WHAT IS EXPECTED:
When you reach the line containing "(* ===== verification/Gdt.v ===== *)" in the records below, start copying exactly, and stop once you have copied the line containing "(GdtEntry (u16 (Z.shiftr".

STUDY MATERIAL:
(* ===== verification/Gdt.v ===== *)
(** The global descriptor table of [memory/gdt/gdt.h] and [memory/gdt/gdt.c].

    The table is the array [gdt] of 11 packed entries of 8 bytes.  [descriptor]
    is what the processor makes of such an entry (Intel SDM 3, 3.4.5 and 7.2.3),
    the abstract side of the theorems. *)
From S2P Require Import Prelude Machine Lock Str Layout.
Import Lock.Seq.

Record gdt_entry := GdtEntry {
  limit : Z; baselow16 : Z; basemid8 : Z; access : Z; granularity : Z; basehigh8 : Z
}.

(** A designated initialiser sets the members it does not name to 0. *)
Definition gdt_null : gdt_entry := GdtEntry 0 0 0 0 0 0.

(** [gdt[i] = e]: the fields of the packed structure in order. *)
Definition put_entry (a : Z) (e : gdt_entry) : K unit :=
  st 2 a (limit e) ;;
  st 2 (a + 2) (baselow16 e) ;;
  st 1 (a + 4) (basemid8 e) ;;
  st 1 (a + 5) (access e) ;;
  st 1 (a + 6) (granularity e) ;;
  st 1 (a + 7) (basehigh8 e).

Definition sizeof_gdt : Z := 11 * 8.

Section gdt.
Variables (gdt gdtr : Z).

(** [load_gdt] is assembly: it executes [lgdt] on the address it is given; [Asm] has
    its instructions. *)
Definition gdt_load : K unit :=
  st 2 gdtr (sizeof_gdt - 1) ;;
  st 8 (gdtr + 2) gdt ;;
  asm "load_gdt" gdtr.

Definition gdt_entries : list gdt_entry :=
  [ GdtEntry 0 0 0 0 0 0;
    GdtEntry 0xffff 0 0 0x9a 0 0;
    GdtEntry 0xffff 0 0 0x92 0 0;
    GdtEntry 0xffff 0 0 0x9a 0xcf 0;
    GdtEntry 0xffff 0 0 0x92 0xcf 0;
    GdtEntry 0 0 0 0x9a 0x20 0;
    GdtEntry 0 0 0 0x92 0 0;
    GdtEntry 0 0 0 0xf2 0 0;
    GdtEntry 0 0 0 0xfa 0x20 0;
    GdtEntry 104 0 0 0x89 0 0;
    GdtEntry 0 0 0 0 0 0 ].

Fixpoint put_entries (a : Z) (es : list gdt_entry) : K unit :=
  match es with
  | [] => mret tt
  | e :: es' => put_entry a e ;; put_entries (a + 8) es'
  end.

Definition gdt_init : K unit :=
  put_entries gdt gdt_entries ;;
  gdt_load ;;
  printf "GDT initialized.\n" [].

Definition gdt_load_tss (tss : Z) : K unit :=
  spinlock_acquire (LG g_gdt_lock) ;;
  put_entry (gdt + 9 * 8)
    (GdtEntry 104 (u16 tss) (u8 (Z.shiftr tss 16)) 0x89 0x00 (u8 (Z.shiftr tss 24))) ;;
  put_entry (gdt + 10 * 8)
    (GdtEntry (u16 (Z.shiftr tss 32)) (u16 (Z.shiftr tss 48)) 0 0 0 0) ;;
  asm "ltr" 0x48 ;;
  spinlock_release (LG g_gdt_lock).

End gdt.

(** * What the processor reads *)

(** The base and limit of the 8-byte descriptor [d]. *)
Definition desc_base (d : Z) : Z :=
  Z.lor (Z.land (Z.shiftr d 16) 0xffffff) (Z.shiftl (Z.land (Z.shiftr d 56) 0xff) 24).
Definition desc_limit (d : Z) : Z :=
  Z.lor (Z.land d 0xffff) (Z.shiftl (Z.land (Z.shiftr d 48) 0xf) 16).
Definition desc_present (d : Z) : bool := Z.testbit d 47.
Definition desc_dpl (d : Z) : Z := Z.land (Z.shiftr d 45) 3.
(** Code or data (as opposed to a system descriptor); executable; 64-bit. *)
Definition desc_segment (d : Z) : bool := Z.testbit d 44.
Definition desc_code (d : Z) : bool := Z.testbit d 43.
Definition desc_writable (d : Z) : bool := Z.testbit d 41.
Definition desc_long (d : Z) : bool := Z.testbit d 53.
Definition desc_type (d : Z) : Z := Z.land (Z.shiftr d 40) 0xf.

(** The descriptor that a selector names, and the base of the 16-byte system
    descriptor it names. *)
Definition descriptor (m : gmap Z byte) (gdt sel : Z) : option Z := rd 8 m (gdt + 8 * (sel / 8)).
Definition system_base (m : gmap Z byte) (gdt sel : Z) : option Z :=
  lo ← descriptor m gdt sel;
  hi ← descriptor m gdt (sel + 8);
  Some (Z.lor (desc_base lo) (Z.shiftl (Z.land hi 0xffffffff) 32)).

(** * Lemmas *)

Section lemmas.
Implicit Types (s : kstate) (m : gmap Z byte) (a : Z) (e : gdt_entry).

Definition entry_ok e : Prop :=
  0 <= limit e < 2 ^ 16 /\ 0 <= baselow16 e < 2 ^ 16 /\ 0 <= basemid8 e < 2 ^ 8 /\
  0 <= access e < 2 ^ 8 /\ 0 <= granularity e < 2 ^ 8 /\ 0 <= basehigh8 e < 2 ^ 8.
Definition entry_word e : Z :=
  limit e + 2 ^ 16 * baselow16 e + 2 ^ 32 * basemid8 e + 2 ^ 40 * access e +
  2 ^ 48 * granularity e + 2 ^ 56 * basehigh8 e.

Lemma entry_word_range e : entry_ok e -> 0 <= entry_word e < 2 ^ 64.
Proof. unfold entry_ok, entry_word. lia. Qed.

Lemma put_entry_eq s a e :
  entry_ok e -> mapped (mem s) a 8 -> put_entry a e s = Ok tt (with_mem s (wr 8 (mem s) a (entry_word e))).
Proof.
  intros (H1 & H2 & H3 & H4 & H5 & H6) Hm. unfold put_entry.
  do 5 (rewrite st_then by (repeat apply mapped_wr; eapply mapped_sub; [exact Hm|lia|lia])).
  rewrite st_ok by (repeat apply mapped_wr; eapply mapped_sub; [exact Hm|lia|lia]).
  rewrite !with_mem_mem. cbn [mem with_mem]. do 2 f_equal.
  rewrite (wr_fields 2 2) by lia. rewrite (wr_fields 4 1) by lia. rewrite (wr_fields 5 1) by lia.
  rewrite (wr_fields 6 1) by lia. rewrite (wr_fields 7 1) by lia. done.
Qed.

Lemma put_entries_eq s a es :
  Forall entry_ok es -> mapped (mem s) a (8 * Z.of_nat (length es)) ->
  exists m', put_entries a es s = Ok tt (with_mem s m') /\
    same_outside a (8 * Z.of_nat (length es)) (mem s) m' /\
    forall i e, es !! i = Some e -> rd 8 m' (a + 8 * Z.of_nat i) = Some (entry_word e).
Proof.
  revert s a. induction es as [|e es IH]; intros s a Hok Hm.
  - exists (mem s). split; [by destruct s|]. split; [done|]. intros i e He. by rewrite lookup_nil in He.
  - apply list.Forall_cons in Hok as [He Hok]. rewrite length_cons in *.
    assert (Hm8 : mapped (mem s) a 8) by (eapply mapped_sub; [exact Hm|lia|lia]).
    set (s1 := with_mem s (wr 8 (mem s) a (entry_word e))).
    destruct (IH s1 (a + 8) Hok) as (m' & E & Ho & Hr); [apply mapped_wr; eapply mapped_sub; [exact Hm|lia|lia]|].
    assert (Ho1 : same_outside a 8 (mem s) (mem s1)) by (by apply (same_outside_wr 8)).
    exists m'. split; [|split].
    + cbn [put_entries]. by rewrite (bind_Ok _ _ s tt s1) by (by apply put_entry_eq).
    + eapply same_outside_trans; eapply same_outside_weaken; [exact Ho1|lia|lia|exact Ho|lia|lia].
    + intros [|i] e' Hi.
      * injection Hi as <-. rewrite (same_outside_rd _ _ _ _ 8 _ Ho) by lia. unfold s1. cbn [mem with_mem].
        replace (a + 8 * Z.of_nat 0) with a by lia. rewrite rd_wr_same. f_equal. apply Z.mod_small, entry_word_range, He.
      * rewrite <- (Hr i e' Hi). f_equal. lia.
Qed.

...

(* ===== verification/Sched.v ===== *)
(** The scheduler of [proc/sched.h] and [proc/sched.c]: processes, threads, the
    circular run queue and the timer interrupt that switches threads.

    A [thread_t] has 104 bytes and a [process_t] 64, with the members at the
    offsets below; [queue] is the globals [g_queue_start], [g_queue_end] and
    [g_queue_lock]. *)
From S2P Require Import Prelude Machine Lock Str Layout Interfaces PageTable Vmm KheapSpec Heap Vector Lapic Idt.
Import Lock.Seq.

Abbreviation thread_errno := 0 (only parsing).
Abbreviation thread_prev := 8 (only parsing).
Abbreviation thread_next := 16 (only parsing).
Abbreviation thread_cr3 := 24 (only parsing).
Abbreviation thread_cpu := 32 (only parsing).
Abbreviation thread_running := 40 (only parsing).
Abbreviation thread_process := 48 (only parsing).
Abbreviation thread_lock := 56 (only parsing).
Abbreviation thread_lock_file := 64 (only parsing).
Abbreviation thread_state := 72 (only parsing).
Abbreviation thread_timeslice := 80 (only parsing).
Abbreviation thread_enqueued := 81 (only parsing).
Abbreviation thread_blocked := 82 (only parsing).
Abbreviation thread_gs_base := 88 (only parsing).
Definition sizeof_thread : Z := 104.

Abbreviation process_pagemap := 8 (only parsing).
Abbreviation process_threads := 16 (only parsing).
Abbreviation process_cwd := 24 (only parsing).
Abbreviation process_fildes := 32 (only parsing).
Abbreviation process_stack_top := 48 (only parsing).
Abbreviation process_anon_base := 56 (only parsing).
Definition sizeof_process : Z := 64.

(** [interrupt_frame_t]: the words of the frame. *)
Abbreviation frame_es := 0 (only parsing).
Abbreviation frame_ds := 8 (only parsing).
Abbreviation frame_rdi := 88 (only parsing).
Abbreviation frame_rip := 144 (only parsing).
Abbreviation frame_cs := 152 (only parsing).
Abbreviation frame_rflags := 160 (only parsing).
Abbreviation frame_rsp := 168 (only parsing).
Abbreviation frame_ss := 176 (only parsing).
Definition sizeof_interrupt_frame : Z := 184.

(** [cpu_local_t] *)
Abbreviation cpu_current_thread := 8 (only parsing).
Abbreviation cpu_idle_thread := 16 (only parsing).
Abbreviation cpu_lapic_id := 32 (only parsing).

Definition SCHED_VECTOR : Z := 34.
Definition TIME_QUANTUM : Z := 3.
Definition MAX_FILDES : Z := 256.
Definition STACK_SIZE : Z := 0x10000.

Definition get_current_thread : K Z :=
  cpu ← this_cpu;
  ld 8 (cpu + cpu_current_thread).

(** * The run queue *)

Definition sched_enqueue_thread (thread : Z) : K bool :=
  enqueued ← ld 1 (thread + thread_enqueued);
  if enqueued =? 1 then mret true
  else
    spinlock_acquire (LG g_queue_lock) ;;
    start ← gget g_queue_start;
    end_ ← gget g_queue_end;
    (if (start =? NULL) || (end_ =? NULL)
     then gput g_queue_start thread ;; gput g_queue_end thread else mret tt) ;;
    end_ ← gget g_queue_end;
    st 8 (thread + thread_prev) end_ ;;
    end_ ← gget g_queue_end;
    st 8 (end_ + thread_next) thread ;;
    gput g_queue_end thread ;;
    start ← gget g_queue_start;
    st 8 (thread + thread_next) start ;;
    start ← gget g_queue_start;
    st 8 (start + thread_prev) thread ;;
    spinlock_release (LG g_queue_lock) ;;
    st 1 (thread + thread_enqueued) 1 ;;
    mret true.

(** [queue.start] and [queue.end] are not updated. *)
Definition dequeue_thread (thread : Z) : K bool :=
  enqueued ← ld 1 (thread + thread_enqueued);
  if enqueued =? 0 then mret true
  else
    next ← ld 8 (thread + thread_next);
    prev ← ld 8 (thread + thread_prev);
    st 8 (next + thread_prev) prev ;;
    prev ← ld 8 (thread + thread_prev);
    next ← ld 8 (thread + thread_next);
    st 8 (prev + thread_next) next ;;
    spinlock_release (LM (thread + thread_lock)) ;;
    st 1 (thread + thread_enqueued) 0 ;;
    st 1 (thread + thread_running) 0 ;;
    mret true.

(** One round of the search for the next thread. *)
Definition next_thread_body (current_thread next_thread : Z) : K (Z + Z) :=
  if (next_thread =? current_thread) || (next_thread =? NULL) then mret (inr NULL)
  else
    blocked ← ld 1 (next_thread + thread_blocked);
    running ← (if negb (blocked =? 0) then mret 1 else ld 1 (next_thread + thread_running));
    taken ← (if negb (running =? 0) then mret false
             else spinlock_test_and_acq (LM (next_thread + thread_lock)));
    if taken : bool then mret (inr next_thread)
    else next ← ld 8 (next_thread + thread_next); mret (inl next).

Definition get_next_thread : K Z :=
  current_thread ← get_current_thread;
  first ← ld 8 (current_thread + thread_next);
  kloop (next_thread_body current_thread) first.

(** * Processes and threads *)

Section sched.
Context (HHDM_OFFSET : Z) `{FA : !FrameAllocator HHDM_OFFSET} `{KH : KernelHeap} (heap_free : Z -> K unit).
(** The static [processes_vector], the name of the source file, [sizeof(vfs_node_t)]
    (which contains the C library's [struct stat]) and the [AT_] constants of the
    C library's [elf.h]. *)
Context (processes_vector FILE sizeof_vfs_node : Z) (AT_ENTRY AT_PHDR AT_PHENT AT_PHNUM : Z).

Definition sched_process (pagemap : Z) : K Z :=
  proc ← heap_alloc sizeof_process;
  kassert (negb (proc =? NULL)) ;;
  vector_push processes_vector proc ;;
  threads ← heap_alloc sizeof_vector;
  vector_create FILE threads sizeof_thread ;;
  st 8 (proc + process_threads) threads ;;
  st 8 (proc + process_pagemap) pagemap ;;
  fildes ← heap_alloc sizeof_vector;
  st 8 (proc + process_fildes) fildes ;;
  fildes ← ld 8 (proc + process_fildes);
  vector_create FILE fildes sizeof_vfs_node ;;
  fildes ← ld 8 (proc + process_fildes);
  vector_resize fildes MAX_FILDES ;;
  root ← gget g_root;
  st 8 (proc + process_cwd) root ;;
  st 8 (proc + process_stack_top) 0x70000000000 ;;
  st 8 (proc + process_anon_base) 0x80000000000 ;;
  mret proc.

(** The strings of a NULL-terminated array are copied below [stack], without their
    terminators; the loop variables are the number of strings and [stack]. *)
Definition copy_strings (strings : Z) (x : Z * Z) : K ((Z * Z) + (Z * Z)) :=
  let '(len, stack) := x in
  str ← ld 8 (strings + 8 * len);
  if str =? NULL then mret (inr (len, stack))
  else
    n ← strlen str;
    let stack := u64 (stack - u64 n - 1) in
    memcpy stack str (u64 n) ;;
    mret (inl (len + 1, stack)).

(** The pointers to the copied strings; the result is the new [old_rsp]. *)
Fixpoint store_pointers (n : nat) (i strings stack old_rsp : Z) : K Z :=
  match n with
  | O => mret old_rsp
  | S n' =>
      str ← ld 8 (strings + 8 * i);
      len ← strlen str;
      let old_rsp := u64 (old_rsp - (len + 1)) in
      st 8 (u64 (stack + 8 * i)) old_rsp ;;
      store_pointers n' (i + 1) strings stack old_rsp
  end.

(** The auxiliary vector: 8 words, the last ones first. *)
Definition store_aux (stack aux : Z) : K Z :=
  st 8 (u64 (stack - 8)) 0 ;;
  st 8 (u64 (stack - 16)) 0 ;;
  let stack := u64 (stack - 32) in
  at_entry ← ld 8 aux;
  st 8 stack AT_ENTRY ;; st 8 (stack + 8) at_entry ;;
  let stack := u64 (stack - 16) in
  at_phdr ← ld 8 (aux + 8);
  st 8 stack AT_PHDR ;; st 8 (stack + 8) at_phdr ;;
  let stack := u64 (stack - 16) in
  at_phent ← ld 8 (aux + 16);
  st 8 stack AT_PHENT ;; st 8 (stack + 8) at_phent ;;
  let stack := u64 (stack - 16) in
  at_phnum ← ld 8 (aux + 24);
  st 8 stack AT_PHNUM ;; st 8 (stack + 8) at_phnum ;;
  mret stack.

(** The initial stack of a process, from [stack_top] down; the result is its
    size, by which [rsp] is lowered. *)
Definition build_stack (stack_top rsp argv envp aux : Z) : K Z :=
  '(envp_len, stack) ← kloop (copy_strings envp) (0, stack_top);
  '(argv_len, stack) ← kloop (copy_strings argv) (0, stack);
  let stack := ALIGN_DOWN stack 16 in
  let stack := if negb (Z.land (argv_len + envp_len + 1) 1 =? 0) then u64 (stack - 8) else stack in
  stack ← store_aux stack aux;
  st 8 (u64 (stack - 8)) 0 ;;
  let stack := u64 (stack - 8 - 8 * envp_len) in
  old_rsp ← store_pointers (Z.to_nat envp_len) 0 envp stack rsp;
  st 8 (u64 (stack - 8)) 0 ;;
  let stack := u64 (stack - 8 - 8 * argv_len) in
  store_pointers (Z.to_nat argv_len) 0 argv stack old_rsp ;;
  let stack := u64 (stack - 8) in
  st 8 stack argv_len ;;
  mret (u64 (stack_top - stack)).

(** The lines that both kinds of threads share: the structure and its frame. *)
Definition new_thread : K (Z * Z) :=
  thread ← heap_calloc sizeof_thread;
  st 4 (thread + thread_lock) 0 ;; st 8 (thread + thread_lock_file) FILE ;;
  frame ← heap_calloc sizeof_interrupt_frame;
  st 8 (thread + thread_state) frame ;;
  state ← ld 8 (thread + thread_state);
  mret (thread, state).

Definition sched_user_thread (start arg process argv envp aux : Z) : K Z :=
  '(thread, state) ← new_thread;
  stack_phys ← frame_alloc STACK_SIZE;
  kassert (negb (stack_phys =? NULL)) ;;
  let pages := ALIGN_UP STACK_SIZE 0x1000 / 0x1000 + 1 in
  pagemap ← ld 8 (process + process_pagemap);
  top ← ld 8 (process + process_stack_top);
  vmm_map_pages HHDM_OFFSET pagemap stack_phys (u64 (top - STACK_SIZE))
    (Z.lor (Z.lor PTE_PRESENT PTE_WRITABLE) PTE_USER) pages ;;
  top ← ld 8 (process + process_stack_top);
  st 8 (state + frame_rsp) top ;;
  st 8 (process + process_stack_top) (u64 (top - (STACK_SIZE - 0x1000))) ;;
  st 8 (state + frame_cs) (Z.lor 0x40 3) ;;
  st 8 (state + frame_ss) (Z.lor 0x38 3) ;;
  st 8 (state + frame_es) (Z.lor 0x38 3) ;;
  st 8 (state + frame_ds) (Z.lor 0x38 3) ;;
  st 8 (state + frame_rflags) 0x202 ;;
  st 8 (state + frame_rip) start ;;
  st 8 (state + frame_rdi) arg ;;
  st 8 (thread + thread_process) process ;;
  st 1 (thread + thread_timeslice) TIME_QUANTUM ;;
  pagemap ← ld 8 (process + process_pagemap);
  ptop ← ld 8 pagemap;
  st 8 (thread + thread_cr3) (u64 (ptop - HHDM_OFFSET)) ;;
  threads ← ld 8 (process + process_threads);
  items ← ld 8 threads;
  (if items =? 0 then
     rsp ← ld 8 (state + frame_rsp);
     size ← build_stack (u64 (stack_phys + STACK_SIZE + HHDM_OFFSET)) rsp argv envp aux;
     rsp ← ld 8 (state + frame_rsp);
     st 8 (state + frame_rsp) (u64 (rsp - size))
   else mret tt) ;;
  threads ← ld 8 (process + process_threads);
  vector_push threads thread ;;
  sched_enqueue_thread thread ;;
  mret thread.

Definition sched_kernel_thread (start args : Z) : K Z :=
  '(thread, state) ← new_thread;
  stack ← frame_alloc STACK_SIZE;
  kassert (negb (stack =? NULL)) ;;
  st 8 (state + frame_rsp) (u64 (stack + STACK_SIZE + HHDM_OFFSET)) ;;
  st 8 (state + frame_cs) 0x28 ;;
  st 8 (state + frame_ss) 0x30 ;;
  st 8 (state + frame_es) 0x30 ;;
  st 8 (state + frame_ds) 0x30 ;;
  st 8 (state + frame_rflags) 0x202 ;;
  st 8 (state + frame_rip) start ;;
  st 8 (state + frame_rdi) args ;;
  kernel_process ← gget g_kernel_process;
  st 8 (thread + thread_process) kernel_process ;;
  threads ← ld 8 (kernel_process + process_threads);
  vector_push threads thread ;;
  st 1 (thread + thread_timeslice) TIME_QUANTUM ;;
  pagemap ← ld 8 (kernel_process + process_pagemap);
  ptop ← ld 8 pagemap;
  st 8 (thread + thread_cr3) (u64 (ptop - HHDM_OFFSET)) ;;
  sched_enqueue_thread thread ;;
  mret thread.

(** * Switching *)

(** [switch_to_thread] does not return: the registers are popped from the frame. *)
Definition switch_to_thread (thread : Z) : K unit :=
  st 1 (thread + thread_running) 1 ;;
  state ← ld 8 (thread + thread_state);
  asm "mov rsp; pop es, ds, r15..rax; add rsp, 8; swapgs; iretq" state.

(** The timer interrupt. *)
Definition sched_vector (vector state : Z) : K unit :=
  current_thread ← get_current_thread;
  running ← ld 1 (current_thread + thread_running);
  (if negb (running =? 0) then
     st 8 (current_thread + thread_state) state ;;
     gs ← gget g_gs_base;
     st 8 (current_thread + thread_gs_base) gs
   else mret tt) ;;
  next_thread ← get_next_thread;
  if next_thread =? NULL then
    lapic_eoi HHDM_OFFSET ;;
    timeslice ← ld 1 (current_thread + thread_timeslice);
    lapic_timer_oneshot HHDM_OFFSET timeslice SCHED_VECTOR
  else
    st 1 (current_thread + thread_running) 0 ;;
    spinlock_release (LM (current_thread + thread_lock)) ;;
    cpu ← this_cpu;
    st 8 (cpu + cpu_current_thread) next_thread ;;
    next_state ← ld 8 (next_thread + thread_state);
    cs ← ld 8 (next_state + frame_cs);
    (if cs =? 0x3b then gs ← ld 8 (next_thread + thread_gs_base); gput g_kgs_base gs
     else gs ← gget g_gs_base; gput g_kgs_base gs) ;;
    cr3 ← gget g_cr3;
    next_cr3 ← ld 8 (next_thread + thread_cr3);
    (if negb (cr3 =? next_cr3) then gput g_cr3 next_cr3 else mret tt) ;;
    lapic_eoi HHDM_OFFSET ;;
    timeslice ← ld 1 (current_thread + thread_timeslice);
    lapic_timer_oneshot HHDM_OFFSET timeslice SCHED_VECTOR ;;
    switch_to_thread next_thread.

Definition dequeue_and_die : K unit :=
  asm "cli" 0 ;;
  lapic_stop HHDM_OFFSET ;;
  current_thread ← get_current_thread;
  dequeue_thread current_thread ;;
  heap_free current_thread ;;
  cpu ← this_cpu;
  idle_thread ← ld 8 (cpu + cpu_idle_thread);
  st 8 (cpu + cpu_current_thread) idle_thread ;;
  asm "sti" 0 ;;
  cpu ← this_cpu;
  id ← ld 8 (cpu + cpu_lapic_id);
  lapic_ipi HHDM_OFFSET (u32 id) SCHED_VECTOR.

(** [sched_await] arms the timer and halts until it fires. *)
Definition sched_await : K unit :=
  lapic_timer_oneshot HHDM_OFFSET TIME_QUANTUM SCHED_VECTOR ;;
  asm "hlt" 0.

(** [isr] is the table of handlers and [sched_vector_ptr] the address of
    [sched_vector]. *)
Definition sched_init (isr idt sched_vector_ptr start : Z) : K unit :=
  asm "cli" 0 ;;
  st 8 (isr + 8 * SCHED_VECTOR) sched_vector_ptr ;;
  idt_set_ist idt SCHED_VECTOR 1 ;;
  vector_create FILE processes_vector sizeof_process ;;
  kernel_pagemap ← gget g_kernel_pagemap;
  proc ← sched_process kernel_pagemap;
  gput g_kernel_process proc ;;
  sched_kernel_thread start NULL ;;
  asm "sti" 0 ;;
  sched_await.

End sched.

OUTPUT OF THE EXERCISE:
(* ===== verification/Gdt.v ===== *)
(** The global descriptor table of [memory/gdt/gdt.h] and [memory/gdt/gdt.c].

    The table is the array [gdt] of 11 packed entries of 8 bytes.  [descriptor]
    is what the processor makes of such an entry (Intel SDM 3, 3.4.5 and 7.2.3),
    the abstract side of the theorems. *)
From S2P Require Import Prelude Machine Lock Str Layout.
Import Lock.Seq.

Record gdt_entry := GdtEntry {
  limit : Z; baselow16 : Z; basemid8 : Z; access : Z; granularity : Z; basehigh8 : Z
}.

(** A designated initialiser sets the members it does not name to 0. *)
Definition gdt_null : gdt_entry := GdtEntry 0 0 0 0 0 0.

(** [gdt[i] = e]: the fields of the packed structure in order. *)
Definition put_entry (a : Z) (e : gdt_entry) : K unit :=
  st 2 a (limit e) ;;
  st 2 (a + 2) (baselow16 e) ;;
  st 1 (a + 4) (basemid8 e) ;;
  st 1 (a + 5) (access e) ;;
  st 1 (a + 6) (granularity e) ;;
  st 1 (a + 7) (basehigh8 e).

Definition sizeof_gdt : Z := 11 * 8.

Section gdt.
Variables (gdt gdtr : Z).

(** [load_gdt] is assembly: it executes [lgdt] on the address it is given; [Asm] has
    its instructions. *)
Definition gdt_load : K unit :=
  st 2 gdtr (sizeof_gdt - 1) ;;
  st 8 (gdtr + 2) gdt ;;
  asm "load_gdt" gdtr.

Definition gdt_entries : list gdt_entry :=
  [ GdtEntry 0 0 0 0 0 0;
    GdtEntry 0xffff 0 0 0x9a 0 0;
    GdtEntry 0xffff 0 0 0x92 0 0;
    GdtEntry 0xffff 0 0 0x9a 0xcf 0;
    GdtEntry 0xffff 0 0 0x92 0xcf 0;
    GdtEntry 0 0 0 0x9a 0x20 0;
    GdtEntry 0 0 0 0x92 0 0;
    GdtEntry 0 0 0 0xf2 0 0;
    GdtEntry 0 0 0 0xfa 0x20 0;
    GdtEntry 104 0 0 0x89 0 0;
    GdtEntry 0 0 0 0 0 0 ].

Fixpoint put_entries (a : Z) (es : list gdt_entry) : K unit :=
  match es with
  | [] => mret tt
  | e :: es' => put_entry a e ;; put_entries (a + 8) es'
  end.

Definition gdt_init : K unit :=
  put_entries gdt gdt_entries ;;
  gdt_load ;;
  printf "GDT initialized.\n" [].

Definition gdt_load_tss (tss : Z) : K unit :=
  spinlock_acquire (LG g_gdt_lock) ;;
  put_entry (gdt + 9 * 8)
    (GdtEntry 104 (u16 tss) (u8 (Z.shiftr tss 16)) 0x89 0x00 (u8 (Z.shiftr tss 24))) ;;
  put_entry (gdt + 10 * 8)
    (GdtEntry (u16 (Z.shiftr tss 32)) (u16 (Z.shiftr tss 48)) 0 0 0 0) ;;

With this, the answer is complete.